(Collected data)
Segment Open

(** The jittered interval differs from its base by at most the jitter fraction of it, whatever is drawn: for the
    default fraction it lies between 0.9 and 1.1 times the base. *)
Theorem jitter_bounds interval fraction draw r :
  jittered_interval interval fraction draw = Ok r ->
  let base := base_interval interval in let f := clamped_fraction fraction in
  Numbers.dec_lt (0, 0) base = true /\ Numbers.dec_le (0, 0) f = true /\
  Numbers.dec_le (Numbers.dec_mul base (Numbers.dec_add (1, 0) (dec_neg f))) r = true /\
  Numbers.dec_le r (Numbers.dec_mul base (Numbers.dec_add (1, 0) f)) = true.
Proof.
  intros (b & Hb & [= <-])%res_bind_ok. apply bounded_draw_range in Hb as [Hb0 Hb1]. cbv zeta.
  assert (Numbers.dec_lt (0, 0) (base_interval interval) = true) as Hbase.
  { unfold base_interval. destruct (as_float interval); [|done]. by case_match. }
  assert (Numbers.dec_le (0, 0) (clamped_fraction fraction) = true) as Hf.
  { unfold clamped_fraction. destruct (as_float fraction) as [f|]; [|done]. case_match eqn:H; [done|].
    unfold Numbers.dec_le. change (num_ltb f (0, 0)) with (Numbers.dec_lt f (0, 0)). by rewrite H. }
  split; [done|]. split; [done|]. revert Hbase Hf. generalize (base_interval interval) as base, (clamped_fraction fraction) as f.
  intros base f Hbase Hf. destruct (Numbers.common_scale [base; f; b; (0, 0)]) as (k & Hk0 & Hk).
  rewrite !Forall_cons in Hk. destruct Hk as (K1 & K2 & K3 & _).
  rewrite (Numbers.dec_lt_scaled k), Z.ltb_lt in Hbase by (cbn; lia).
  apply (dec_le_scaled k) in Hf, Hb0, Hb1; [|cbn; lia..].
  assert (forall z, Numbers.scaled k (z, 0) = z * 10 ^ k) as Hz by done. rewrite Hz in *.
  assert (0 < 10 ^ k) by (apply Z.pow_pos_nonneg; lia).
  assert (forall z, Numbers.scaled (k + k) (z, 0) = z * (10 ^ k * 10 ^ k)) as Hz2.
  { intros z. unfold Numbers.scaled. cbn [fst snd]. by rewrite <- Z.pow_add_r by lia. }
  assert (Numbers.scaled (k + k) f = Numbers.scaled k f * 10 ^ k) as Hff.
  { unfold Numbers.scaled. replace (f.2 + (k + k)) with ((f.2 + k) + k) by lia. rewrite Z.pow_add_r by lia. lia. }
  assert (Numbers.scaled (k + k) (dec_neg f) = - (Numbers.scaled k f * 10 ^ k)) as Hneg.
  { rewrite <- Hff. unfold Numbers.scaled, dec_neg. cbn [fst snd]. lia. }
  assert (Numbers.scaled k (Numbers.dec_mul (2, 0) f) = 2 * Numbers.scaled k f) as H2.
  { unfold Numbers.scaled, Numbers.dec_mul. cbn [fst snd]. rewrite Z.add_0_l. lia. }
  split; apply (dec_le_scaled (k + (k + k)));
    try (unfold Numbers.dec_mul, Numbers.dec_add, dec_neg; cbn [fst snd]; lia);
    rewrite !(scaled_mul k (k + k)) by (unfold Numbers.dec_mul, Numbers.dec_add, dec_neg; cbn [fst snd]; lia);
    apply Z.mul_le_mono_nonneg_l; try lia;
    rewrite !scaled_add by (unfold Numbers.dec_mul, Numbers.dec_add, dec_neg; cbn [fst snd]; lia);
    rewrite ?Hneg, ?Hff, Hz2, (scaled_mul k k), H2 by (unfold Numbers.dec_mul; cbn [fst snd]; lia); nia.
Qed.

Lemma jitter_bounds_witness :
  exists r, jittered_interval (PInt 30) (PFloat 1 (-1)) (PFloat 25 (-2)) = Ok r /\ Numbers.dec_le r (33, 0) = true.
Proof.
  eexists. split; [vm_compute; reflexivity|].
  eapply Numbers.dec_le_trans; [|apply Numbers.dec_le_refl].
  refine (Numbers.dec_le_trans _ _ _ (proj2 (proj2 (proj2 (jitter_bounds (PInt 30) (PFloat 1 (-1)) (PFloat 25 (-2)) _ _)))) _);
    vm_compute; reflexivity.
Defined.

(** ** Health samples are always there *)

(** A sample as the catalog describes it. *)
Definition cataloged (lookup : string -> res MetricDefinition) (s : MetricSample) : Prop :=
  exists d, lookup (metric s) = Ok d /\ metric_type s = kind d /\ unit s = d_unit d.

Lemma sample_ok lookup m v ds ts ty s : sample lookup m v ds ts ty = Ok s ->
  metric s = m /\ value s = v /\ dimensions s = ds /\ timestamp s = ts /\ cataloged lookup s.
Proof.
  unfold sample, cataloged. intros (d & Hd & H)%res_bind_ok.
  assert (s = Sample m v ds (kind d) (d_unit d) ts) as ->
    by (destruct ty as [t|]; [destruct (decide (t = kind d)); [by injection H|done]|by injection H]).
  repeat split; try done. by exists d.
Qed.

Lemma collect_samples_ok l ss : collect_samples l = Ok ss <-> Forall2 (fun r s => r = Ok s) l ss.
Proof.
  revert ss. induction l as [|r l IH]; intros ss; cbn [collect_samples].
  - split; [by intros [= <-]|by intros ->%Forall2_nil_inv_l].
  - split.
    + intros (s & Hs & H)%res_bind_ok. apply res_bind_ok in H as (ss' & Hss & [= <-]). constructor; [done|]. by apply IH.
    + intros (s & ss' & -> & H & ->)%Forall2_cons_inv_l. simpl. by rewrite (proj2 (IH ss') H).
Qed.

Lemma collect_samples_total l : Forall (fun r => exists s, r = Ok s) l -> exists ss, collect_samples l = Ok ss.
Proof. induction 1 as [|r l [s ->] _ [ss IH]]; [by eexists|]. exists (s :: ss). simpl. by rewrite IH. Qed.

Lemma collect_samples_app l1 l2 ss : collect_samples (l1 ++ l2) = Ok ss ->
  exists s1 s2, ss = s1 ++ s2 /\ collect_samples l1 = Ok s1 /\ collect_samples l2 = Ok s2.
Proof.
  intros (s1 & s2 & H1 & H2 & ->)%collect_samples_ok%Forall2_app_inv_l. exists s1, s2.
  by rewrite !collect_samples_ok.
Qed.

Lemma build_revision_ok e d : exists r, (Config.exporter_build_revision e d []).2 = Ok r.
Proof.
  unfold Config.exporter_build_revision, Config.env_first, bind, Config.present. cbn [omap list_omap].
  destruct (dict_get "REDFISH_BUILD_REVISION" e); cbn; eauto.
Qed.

Segment Closed
Segment Open

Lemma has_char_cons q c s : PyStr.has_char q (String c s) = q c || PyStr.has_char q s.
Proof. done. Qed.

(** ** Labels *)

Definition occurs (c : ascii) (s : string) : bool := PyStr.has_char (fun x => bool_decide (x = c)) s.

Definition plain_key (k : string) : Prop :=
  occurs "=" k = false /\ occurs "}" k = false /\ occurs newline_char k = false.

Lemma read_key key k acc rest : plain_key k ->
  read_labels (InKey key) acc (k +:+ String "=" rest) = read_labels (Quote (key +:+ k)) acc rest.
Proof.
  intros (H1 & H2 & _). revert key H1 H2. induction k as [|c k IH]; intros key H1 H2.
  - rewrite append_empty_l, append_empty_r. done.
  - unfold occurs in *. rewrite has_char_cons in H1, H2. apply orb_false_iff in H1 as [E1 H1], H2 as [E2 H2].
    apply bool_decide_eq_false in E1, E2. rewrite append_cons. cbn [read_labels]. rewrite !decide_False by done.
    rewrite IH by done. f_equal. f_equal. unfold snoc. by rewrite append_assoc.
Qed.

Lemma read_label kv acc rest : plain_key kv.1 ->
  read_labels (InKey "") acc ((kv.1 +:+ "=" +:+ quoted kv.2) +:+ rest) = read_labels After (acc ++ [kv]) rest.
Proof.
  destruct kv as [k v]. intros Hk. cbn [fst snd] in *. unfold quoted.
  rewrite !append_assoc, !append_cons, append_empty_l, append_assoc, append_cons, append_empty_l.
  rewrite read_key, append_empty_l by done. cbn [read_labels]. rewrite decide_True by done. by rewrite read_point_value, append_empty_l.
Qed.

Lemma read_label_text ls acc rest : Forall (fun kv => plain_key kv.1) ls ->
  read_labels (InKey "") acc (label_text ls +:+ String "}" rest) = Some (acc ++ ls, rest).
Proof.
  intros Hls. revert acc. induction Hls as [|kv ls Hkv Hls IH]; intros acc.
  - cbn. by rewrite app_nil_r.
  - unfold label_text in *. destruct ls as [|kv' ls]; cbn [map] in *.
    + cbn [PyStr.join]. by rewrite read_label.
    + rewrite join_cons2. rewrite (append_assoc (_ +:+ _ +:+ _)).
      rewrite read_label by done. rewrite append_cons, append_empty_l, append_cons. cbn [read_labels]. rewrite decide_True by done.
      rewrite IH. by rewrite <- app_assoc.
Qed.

Segment Closed
Segment Open

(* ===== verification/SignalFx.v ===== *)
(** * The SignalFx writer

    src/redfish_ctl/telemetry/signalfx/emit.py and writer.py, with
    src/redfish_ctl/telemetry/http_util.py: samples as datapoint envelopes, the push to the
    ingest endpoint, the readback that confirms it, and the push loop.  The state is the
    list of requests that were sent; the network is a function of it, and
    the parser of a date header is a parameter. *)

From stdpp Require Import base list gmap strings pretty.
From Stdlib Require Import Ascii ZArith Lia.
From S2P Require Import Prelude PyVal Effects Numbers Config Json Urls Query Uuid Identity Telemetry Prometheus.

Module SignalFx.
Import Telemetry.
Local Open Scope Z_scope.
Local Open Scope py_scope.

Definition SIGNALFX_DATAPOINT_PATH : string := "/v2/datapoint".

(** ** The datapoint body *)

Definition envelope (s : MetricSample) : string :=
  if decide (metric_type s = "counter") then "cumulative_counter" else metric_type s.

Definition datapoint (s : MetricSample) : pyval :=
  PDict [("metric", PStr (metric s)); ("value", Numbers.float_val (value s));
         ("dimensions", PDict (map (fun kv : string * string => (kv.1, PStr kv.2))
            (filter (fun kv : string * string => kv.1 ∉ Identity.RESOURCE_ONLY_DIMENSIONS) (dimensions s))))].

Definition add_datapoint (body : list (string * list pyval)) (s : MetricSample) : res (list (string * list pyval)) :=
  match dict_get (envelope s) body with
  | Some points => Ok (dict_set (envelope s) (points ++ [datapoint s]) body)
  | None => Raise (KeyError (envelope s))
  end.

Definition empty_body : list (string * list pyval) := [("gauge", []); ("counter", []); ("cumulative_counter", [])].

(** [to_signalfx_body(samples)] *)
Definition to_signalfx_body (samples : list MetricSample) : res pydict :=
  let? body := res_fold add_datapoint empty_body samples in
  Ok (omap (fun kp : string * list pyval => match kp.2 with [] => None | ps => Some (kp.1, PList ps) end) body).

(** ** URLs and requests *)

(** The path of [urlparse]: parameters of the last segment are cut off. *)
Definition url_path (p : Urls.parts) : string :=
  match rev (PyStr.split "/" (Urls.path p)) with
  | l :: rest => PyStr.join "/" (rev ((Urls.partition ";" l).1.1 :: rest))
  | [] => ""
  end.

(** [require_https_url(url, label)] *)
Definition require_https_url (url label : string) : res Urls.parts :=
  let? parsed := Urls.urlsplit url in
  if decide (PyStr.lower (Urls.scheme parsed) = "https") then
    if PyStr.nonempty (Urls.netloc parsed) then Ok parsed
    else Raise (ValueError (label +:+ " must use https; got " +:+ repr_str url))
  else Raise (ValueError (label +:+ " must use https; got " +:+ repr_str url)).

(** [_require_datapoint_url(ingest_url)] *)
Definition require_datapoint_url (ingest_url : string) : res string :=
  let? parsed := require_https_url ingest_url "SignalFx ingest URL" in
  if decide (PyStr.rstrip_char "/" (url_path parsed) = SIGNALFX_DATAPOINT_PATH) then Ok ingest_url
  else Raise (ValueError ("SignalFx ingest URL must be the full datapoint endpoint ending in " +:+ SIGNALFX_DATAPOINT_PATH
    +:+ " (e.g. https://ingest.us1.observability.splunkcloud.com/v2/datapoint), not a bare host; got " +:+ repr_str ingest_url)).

Segment Closed

## EXERCISE
From the entries above, list each line with "apply" in it.

## SOLUTION TO THIS TASK
  intros (b & Hb & [= <-])%res_bind_ok. apply bounded_draw_range in Hb as [Hb0 Hb1]. cbv zeta.
  apply (dec_le_scaled k) in Hf, Hb0, Hb1; [|cbn; lia..].
  assert (0 < 10 ^ k) by (apply Z.pow_pos_nonneg; lia).
  split; apply (dec_le_scaled (k + (k + k)));
    apply Z.mul_le_mono_nonneg_l; try lia;
  eapply Numbers.dec_le_trans; [|apply Numbers.dec_le_refl].
    + intros (s & Hs & H)%res_bind_ok. apply res_bind_ok in H as (ss' & Hss & [= <-]). constructor; [done|]. by apply IH.
  - unfold occurs in *. rewrite has_char_cons in H1, H2. apply orb_false_iff in H1 as [E1 H1], H2 as [E2 H2].
    apply bool_decide_eq_false in E1, E2. rewrite append_cons. cbn [read_labels]. rewrite !decide_False by done.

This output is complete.